In particular, standard quantum mechanics gets results of experiments by
collapsing the wave function. That is, it takes something which is universe
spanning and it collapses it to something, with the collapse based on what a
physicist does in a laboratory. That, of course, should seem rather absurd. To
get around that, you have to add something either particle positions, a matter
density, flashes, etc. You need results to experiments in a theory. Without
something (and collapse from experiments is adding the collapse mechanism +
external experiments, whatever that means), you do not get results. So the
theory is a complete failure.

Only many worlds is not non-local (it adds a matter density by integrating the
wave function appropriately), but they escape it by not having results of
experiments at the time that history records there were results. I think. That
theory makes me a little dizzy at times.

Also, the hidden state of BM is not hidden. We have a basic sense that stuff
has positions. That may be an illusion, but Bohmian mechanics says that we can
choose a theory that does not have that be an illusion.

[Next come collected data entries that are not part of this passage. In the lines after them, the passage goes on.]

(* ===== verification/PrefixCacheProofs.v ===== *)
(** Correctness of the prefix cache: the evictor's order, the invariant of the
    GPU side, and the effect of referencing, dereferencing and evicting. *)
From stdpp Require Import base list gmap strings fin_maps sorting pretty.
From S2P Require Import Prelude FrameManager SpanManager VirtualCache PrefixCache.

(** * The order of the evictor *)
Lemma string_ltb_spec a b : String.ltb a b = true <-> String.le a b /\ a <> b.
Proof.
  unfold String.ltb, String.le, String.leb. destruct (String.compare a b) eqn:E; simpl.
  - apply String.compare_eq_iff in E. split; [done|]. by intros [_ ?].
  - split; [|done]. intros _. split; [done|]. intros ->.
    pose proof (String.compare_antisym b b) as H. by rewrite E in H.
  - split; [done|]. by intros [? _].
Qed.

Lemma string_ltb_trans a b c :
  String.ltb a b = true -> String.ltb b c = true -> String.ltb a c = true.
Proof.
  rewrite !string_ltb_spec. intros [H1 N1] [H2 N2]. split; [by etrans|].
  intros ->. apply N2. by apply (anti_symm String.le).
Qed.

Lemma string_ltb_irrefl a : String.ltb a a = false.
Proof. apply not_true_is_false. rewrite string_ltb_spec. by intros [_ ?]. Qed.

Lemma string_ltb_total a b : String.ltb a b = false -> String.ltb b a = false -> a = b.
Proof.
  intros H1 H2. destruct (decide (a = b)) as [|Hne]; [done|].
  destruct (total String.le a b) as [H|H].
  - assert (String.ltb a b = true) by by apply string_ltb_spec. congruence.
  - assert (String.ltb b a = true) by (apply string_ltb_spec; auto). congruence.
Qed.

Lemma node_lt_irrefl x : node_lt x x = false.
Proof. unfold node_lt. rewrite !Z.eqb_refl. simpl. apply string_ltb_irrefl. Qed.

Lemma node_lt_trans x y z : node_lt x y = true -> node_lt y z = true -> node_lt x z = true.
Proof.
  unfold node_lt.
  destruct (last_access_time x =? last_access_time y) eqn:E1,
    (last_access_time y =? last_access_time z) eqn:E2,
    (last_access_time x =? last_access_time z) eqn:E3; simpl; try lia.
  destruct (prefix_len x =? prefix_len y) eqn:F1, (prefix_len y =? prefix_len z) eqn:F2,
    (prefix_len x =? prefix_len z) eqn:F3; simpl; try lia.
  apply string_ltb_trans.
Qed.

(** Nodes that neither precedes have the same hash. *)
Lemma node_lt_total x y : node_lt x y = false -> node_lt y x = false -> hash x = hash y.
Proof.
  unfold node_lt.
  destruct (last_access_time x =? last_access_time y) eqn:E1,
    (last_access_time y =? last_access_time x) eqn:E2; simpl; try lia.
  destruct (prefix_len x =? prefix_len y) eqn:F1, (prefix_len y =? prefix_len x) eqn:F2;
    simpl; try lia.
  apply string_ltb_total.
Qed.

Lemma node_lt_asym x y : node_lt x y = true -> node_lt y x = false.
Proof.
  intros H. apply not_true_is_false. intros H'.
  pose proof (node_lt_trans _ _ _ H H') as Hx. by rewrite node_lt_irrefl in Hx.
Qed.

(** Sets of nodes with distinct hashes. *)
Section order.
Variable nds : gmap Z PrefixNode.

Definition hash_of (id : Z) : option string := hash <$> nds !! id.
Definition distinct (l : list Z) : Prop :=
  forall a b, a ∈ l -> b ∈ l -> is_Some (nds !! a) /\ (hash_of a = hash_of b -> a = b).

Lemma id_lt_trans a b c :
  id_lt nds a b = true -> id_lt nds b c = true -> id_lt nds a c = true.
Proof.
  unfold id_lt. destruct (nds !! a), (nds !! b), (nds !! c); try done. apply node_lt_trans.
Qed.

Lemma id_lt_irrefl a : id_lt nds a a = false.
Proof. unfold id_lt. destruct (nds !! a); [apply node_lt_irrefl|done]. Qed.

Lemma id_lt_asym a b : id_lt nds a b = true -> id_lt nds b a = false.
Proof. unfold id_lt. destruct (nds !! a), (nds !! b); try done. apply node_lt_asym. Qed.

Lemma id_lt_total l a b :
  distinct l -> a ∈ l -> b ∈ l -> id_lt nds a b = false -> id_lt nds b a = false -> a = b.
Proof.
  intros Hd Ha Hb H1 H2. destruct (Hd a b Ha Hb) as [[x Hx] Heq].
  destruct (Hd b a Hb Ha) as [[y Hy] _]. apply Heq. unfold hash_of. rewrite Hx, Hy.
  simpl. f_equal. unfold id_lt in *. rewrite Hx, Hy in *. by apply node_lt_total.
Qed.

Lemma in_order_cons a l :
  in_order nds (a :: l) = true <->
  (forall b, b ∈ l -> id_lt nds a b = true) /\ in_order nds l = true.
Proof.
  revert a. induction l as [|b l IH]; intros a.
  { split; [|done]. intros _. split; [|done]. intros b Hb. by apply elem_of_nil in Hb. }
  change (in_order nds (a :: b :: l)) with (id_lt nds a b && in_order nds (b :: l)).
  rewrite andb_true_iff. split.
  - intros [H1 H2]. split; [|done]. intros c [->|Hc]%elem_of_cons; [done|].
    apply IH in H2 as [H2 _]. eapply id_lt_trans; eauto.
  - intros [H1 H2]. split; [|done]. apply H1. by left.
Qed.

The thing that is
hidden, that is deduced from the behavior of stuff which we see, is the wave
function.

What BM explains is why it seems that our world is particle-like and why we
have singular outcomes to experiments. All done naturally. Sure, the nonlocal
nature is a problem that we are still trying to understand, but so what? No
one has got the full story yet and so BM is viable and gives a great intuition
about QM (the standard QM (operators, collapse) is a derivable formalism, like
thermodynamics from Newtonian Mechanics).